(* ===== verification/ConnectorConfig.v ===== *)
(** * ConnectorConfig: the ingress connector's configuration (src/src/ingress/connector.rs)

    The checks of [ReverseIngressConfig::validate] and the lowering
    [to_runtime]: a mapping leads to a local listener of the node by name, and
    only to a loopback address. *)

From Stdlib Require Import ZArith Lia String.
From stdpp Require Import prelude strings list gmap sorting.
From S2P Require Import Sniff.
From S2P Require Import Prelude RustStr Net NetProps RustFmt Util Frame IngressFrame RelayConfig.

Definition MAX_RECONNECT_SECS : Z := 3600.

Record IngressListenerConfig := mkIngressListener {
  il_id : str; il_transport : str; il_public_port : Z; il_local_listener : str; il_max_inner_datagram : Z
}.
Record ReverseIngressConfig := mkIngressConfig {
  ri_enable : bool; ri_relay : str; ri_server_name : str; ri_token : str; ri_token_env : str; ri_skip_cert_verify : bool;
  ri_initial_mtu : option Z; ri_max_streams : Z; ri_max_udp_flows : Z; ri_reconnect_min_secs : Z; ri_reconnect_max_secs : Z;
  ri_listeners : list IngressListenerConfig
}.
(** [ReverseIngressConfig::default] *)
Definition ReverseIngressConfig_default : ReverseIngressConfig :=
  mkIngressConfig false [] [] [] [] false None 1024 4096 1 30 [].

Inductive IngressError :=
| RelayRequired | RelayInvalid | ServerNameRequired | TokenSource | StreamsRange | FlowsRange | ReconnectBounds | ReconnectMax
| TokenUnsafe_ | Shared (e : RelayError) | ListenersRequired | TransportInvalid | DuplicateMapping | InnerRange | TokenUnset
| UnknownTcpListener | UnknownTuicListener | ListenAddress | NotLoopback.

(** [validate_token] *)
Definition validate_token (t : str) : result IngressError unit :=
  ensure (negb (is_empty t)) TokenUnsafe_ ;;
  ensure ((length t <=? MAX_TOKEN_BYTES)%nat && negb (existsb (fun b => (b =? 13) || (b =? 10) || (b =? 0)) t)) TokenUnsafe_.
Fixpoint validate_mappings (l : list IngressListenerConfig) (ids : gset (list Z * Transport)) : result IngressError unit :=
  match l with
  | [] => Ok tt
  | m :: l =>
      map_err Shared (validate_id (il_id m)) ;;
      map_err Shared (validate_id (il_local_listener m)) ;;
      transport ← map_err (fun _ => TransportInvalid) (transport_parse (il_transport m));
      ensure (bool_decide ((il_id m, transport) ∉ ids)) DuplicateMapping ;;
      ensure (in_range 576 65507 (il_max_inner_datagram m)) InnerRange ;;
      validate_mappings l ({[(il_id m, transport)]} ∪ ids)
  end.
(** [ReverseIngressConfig::validate] *)
Definition ingress_validate (c : ReverseIngressConfig) : result IngressError unit :=
  if negb (ri_enable c) then Ok tt
  else
    ensure (negb (is_empty (trim (ri_relay c)))) RelayRequired ;;
    ensure (bool_decide (is_Some (split_host_port (ri_relay c)))) RelayInvalid ;;
    ensure (negb (is_empty (trim (ri_server_name c))) || ri_skip_cert_verify c) ServerNameRequired ;;
    ensure (negb (eqb (is_empty (trim (ri_token c))) (is_empty (trim (ri_token_env c))))) TokenSource ;;
    ensure (in_range 1 MAX_CONFIG_STREAMS (ri_max_streams c)) StreamsRange ;;
    ensure (in_range 1 MAX_CONFIG_UDP_FLOWS (ri_max_udp_flows c)) FlowsRange ;;
    ensure ((0 <? ri_reconnect_min_secs c) && (ri_reconnect_min_secs c <=? ri_reconnect_max_secs c)) ReconnectBounds ;;
    ensure (ri_reconnect_max_secs c <=? MAX_RECONNECT_SECS) ReconnectMax ;;
    (if negb (is_empty (trim (ri_token c))) then validate_token (trim (ri_token c)) else Ok tt) ;;
    map_err Shared (validate_initial_mtu (ri_initial_mtu c)) ;;
    ensure (negb (is_empty (ri_listeners c))) ListenersRequired ;;
    validate_mappings (ri_listeners c) ∅.

(** [IpAddr::is_unspecified], [IpAddr::is_loopback] *)
Definition is_unspecified (a : IpAddr) : bool := match a with V4 a => a =? 0 | V6 a => a =? 0 end.
Definition is_loopback (a : IpAddr) : bool := match a with V4 a => Z.shiftr a 24 =? 127 | V6 a => a =? 1 end.
Definition with_ip (ip : IpAddr) (port : Z) : SocketAddr := match ip with V4 a => SockV4 a port | V6 a => SockV6 a port 0 0 end.
Definition ip_of (a : SocketAddr) : IpAddr := match a with SockV4 ip _ => V4 ip | SockV6 ip _ _ _ => V6 ip end.
Definition port_of (a : SocketAddr) : Z := match a with SockV4 _ port => port | SockV6 _ port _ _ => port end.
(** [normalize_loopback_target] *)
Definition normalize_loopback_target (raw : str) : result IngressError SocketAddr :=
  address ← ok_or (parse_socket_addr raw) ListenAddress;
  let ip := if is_unspecified (ip_of address)
            then match ip_of address with V6 _ => V6 1 | V4 _ => V4 (127 * 2 ^ 24 + 1) end
            else ip_of address in
  ensure (is_loopback ip) NotLoopback ;;
  Ok (with_ip ip (port_of address)).

(** [LocalTarget], [ConnectorConfig] *)
Record LocalTarget := mkTarget {
  lt_id : str; lt_transport : Transport; lt_public_port : Z; lt_local_listener : str; lt_local_addr : SocketAddr; lt_max_inner_datagram : Z
}.
Record ConnectorConfig := mkConnectorConfig {
  cn_node_id : str; cn_relay : str; cn_server_name : str; cn_token : str; cn_skip_cert_verify : bool; cn_initial_mtu : option Z;
  cn_max_streams : Z; cn_max_udp_flows : Z; cn_reconnect_min : Z; cn_reconnect_max : Z; cn_targets : list LocalTarget
}.
(** The node's listeners: their names and addresses *)
Abbreviation Named := (list (list Z * list Z)).
Definition find_listener (l : Named) (name : str) : option str := snd <$> List.find (fun kv => str_eqb (fst kv) name) l.
Definition lower_mapping (tcp tuic : Named) (m : IngressListenerConfig) : result IngressError LocalTarget :=
  transport ← map_err (fun _ => TransportInvalid) (transport_parse (il_transport m));
  listen ← match transport with
           | Tcp => ok_or (find_listener tcp (il_local_listener m)) UnknownTcpListener
           | Udp => ok_or (find_listener tuic (il_local_listener m)) UnknownTuicListener
           end;
  local_addr ← normalize_loopback_target listen;
  Ok (mkTarget (il_id m) transport (il_public_port m) (il_local_listener m) local_addr (il_max_inner_datagram m)).
(** [ReverseIngressConfig::to_runtime] *)
Definition to_runtime (env_var : str -> option str) (node_id : str) (tcp tuic : Named) (c : ReverseIngressConfig) :
    result IngressError (option ConnectorConfig) :=
  ingress_validate c ;;
  if negb (ri_enable c) then Ok None
  else
    token ← (if is_empty (trim (ri_token_env c)) then Ok (trim (ri_token c)) else ok_or (env_var (trim (ri_token_env c))) TokenUnset);
    validate_token token ;;
    map_err Shared (validate_id node_id) ;;
    targets ← try_map (lower_mapping tcp tuic) (ri_listeners c);
    server_name ← (if is_empty (trim (ri_server_name c)) then ok_or (fst <$> split_host_port (ri_relay c)) RelayInvalid
                   else Ok (trim (ri_server_name c)));
    Ok (Some (mkConnectorConfig node_id (ri_relay c) server_name token (ri_skip_cert_verify c) (ri_initial_mtu c) (ri_max_streams c)
                (ri_max_udp_flows c) (ri_reconnect_min_secs c * 1000) (ri_reconnect_max_secs c * 1000) targets)).

(** ** What an accepted configuration guarantees *)

Lemma transport_of_mapping raw t : map_err (fun _ => TransportInvalid) (transport_parse raw) = Ok t <-> transport_parse raw = Ok t.
Proof. destruct (transport_parse raw); cbn; split; congruence. Qed.
(** A listener of the file, by name, at a loopback address or the wildcard. *)
Record target_ok (tcp tuic : Named) (m : IngressListenerConfig) (t : LocalTarget) : Prop := {
  to_id : lt_id t = il_id m;
  to_valid : valid_id (lt_id t);
  to_transport : transport_parse (il_transport m) = Ok (lt_transport t);
  to_port : lt_public_port t = il_public_port m;
  to_size : 576 <= lt_max_inner_datagram t <= 65507;
  to_listener : exists listen address,
    (il_local_listener m, listen) ∈ match lt_transport t with Tcp => tcp | Udp => tuic end /\
    parse_socket_addr listen = Some address /\ port_of (lt_local_addr t) = port_of address /\
    (ip_of (lt_local_addr t) = ip_of address \/ is_unspecified (ip_of address) = true);
  to_loopback : is_loopback (ip_of (lt_local_addr t)) = true;
}.
Lemma normalize_loopback_target_ok raw a : normalize_loopback_target raw = Ok a ->
  is_loopback (ip_of a) = true /\
  exists address, parse_socket_addr raw = Some address /\ port_of a = port_of address /\
    (ip_of a = ip_of address \/ is_unspecified (ip_of address) = true).
Proof.
  unfold normalize_loopback_target. intros H. apply bind_Ok in H as (address & Ha%ok_or_Ok & H). cbv zeta in H.
  apply bind_Ok in H as ([] & Hl%ensure_Ok & [= <-]).
  destruct (is_unspecified (ip_of address)) eqn:Eu; (split; [by destruct (ip_of address)|exists address]).
  - split_and!; [done|by destruct (ip_of address)|by right].
  - split_and!; [done|by destruct (ip_of address)|left; by destruct (ip_of address)].
Qed.
Lemma find_listener_Some l name listen : find_listener l name = Some listen -> (name, listen) ∈ l.
Proof.
  unfold find_listener. destruct (List.find _ l) as [[n v]|] eqn:E; [|done]. intros [= <-]. apply List.find_some in E as [Hin E].
  apply str_eqb_eq in E. cbn in E. subst. by apply list_elem_of_In.
Qed.
Lemma validate_mappings_ok l ids : validate_mappings l ids = Ok tt ->
  Forall (fun m => valid_id (il_id m) /\ 576 <= il_max_inner_datagram m <= 65507) l /\
  forall ts, Forall2 (fun m t => lt_id t = il_id m /\ transport_parse (il_transport m) = Ok (lt_transport t)) l ts ->
    NoDup (map (fun t => (lt_id t, lt_transport t)) ts) /\ forall t, t ∈ ts -> (lt_id t, lt_transport t) ∉ ids.
Proof.
  revert ids; induction l as [|m l IH]; intros ids H.
  { split; [done|]. intros ts Hf. apply Forall2_nil_inv_l in Hf as ->. split; [constructor|]. intros t Ht. by apply elem_of_nil in Ht. }
  cbn [validate_mappings] in H. apply bind_Ok in H as ([] & Hid & H). apply bind_Ok in H as ([] & _ & H).
  apply bind_Ok in H as (t & Ht%transport_of_mapping & H). apply bind_Ok in H as ([] & Hd%ensure_Ok%bool_decide_eq_true & H).
  apply bind_Ok in H as ([] & Hr%ensure_Ok%in_range_spec & H). destruct (IH _ H) as [Hf Hn]. split.
  { constructor; [|done]. split; [|done]. unfold valid_id. by destruct (validate_id (il_id m)) as [[]|]. }
  intros ts Hts. apply Forall2_cons_inv_l in Hts as (t0 & ts' & [E1 E2] & Hts & ->). rewrite Ht in E2. injection E2 as ->. rewrite <- E1 in *.
  destruct (Hn ts' Hts) as [Hnd Hni]. split.
  - cbn. constructor; [|done]. intros Hin. apply list_elem_of_fmap in Hin as (t & E & Ht'). apply (Hni t Ht'). rewrite <- E. set_solver.
  - intros t [->|Hin]%elem_of_cons; [done|]. pose proof (Hni t Hin). set_solver.
Qed.
Lemma validate_token_encodable tok : validate_token tok = Ok tt -> validate_field tok MAX_TOKEN_BYTES "invalid token" = Ok tt.
Proof.
  unfold validate_token. intros H. apply bind_Ok in H as ([] & H1%ensure_Ok & H2%ensure_Ok). unfold validate_field.
  apply andb_true_iff in H2 as [Hl He]. apply negb_true_iff in He, H1. rewrite H1, (proj2 (Nat.ltb_ge _ _)) by (by apply Nat.leb_le). cbn.
  assert (existsb (fun b => (b =? cr) || (b =? nl) || (b =? 0)) tok = false) as ->; [|done]. by rewrite <- He.
Qed.
Lemma valid_id_encodable v e : valid_id v -> validate_field v 128 e = Ok tt.
Proof.
  unfold valid_id, validate_id. intros H. apply bind_Ok in H as ([] & H1%ensure_Ok & H). apply bind_Ok in H as ([] & H2%ensure_Ok & H3%ensure_Ok).
  unfold validate_field. apply negb_true_iff in H1. rewrite H1, (proj2 (Nat.ltb_ge _ _)) by (by apply Nat.leb_le). cbn.
  assert (existsb (fun b => (b =? cr) || (b =? nl) || (b =? 0)) v = false) as ->; [|done].
  apply not_true_iff_false. rewrite existsb_exists. intros (b & Hb & Eb). rewrite forallb_forall in H3. specialize (H3 b Hb).
  repeat (apply orb_true_iff in Eb as [Eb|Eb]); apply Z.eqb_eq in Eb; subst b; vm_compute in H3; done.
Qed.
Lemma ingress_validate_ok c : ri_enable c = true -> ingress_validate c = Ok tt ->
  ri_listeners c <> [] /\ validate_mappings (ri_listeners c) ∅ = Ok tt /\
  1 <= ri_max_streams c <= MAX_CONFIG_STREAMS /\ 1 <= ri_max_udp_flows c <= MAX_CONFIG_UDP_FLOWS /\
  0 < ri_reconnect_min_secs c <= ri_reconnect_max_secs c /\ ri_reconnect_max_secs c <= MAX_RECONNECT_SECS.
Proof.
  intros He H. unfold ingress_validate in H. rewrite He in H. cbn [negb] in H.
  do 4 (apply bind_Ok in H as ([] & _ & H)).
  apply bind_Ok in H as ([] & Hs%ensure_Ok%in_range_spec & H). apply bind_Ok in H as ([] & Hf%ensure_Ok%in_range_spec & H).
  apply bind_Ok in H as ([] & Hb%ensure_Ok & H). apply bind_Ok in H as ([] & Hm%ensure_Ok & H).
  do 2 (apply bind_Ok in H as ([] & _ & H)). apply bind_Ok in H as ([] & Hl%ensure_Ok & H). bools.
  split_and!; try done; try lia. by apply is_empty_false.
Qed.
Lemma lower_mapping_ok tcp tuic m t :
  lower_mapping tcp tuic m = Ok t -> valid_id (il_id m) -> 576 <= il_max_inner_datagram m <= 65507 -> target_ok tcp tuic m t.
Proof.
  unfold lower_mapping. intros H Hid Hsz. apply bind_Ok in H as (tr & Ht%transport_of_mapping & H). apply bind_Ok in H as (listen & Hl & H).
  apply bind_Ok in H as (a & Ha%normalize_loopback_target_ok & [= <-]). destruct Ha as (Hlo & address & Hp & Hport & Hip).
  split; cbn; try done. exists listen, address. split_and!; try done. destruct tr; apply ok_or_Ok in Hl; by apply find_listener_Some.
Qed.
Lemma to_runtime_inv env_var node tcp tuic file c :
  to_runtime env_var node tcp tuic file = Ok (Some c) ->
  ri_enable file = true /\ ingress_validate file = Ok tt /\ validate_token (cn_token c) = Ok tt /\ valid_id node /\ cn_node_id c = node /\
  try_map (lower_mapping tcp tuic) (ri_listeners file) = Ok (cn_targets c) /\ cn_max_udp_flows c = ri_max_udp_flows file /\
  cn_relay c = ri_relay file /\ cn_reconnect_min c = ri_reconnect_min_secs file * 1000 /\ cn_reconnect_max c = ri_reconnect_max_secs file * 1000.
Proof.
  unfold to_runtime. intros H. apply bind_Ok in H as ([] & Hv & H). destruct (ri_enable file); [|done]. cbn [negb] in H.
  apply bind_Ok in H as (tok & _ & H). apply bind_Ok in H as ([] & Htok & H). apply bind_Ok in H as ([] & Hid & H).
  apply bind_Ok in H as (ts & Hts & H). apply bind_Ok in H as (sn & _ & [= <-]). cbn. split_and!; try done.
  unfold valid_id. by destruct (validate_id node) as [[]|].
Qed.
(** Every target comes from a mapping of the file. *)
Lemma runtime_targets env_var node tcp tuic file c :
  to_runtime env_var node tcp tuic file = Ok (Some c) -> Forall2 (target_ok tcp tuic) (ri_listeners file) (cn_targets c).
Proof.
  intros (He & Hv & _ & _ & _ & Hts & _)%to_runtime_inv. apply ingress_validate_ok in Hv as (_ & Hm & _); [|done].
  apply validate_mappings_ok in Hm as [Hf _]. apply try_map_Forall2 in Hts. revert Hf.
  induction Hts as [|m t l ts Hlow Hts IH]; intros Hf; [constructor|]. apply Forall_cons in Hf as [[? ?] Hf]. constructor; [by apply lower_mapping_ok|by apply IH].
Qed.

+-------+

**EXERCISE PROMPT**: Only the lines from the first line of the records through the one containing "Record IngressListenerConfig := mkIngressListener" should be reproduced, exactly, with both of them included.

**ANSWER SPACE**:
(* ===== verification/ConnectorConfig.v ===== *)
(** * ConnectorConfig: the ingress connector's configuration (src/src/ingress/connector.rs)

    The checks of [ReverseIngressConfig::validate] and the lowering
    [to_runtime]: a mapping leads to a local listener of the node by name, and
    only to a loopback address. *)

From Stdlib Require Import ZArith Lia String.
From stdpp Require Import prelude strings list gmap sorting.
From S2P Require Import Sniff.
From S2P Require Import Prelude RustStr Net NetProps RustFmt Util Frame IngressFrame RelayConfig.

Definition MAX_RECONNECT_SECS : Z := 3600.

Record IngressListenerConfig := mkIngressListener {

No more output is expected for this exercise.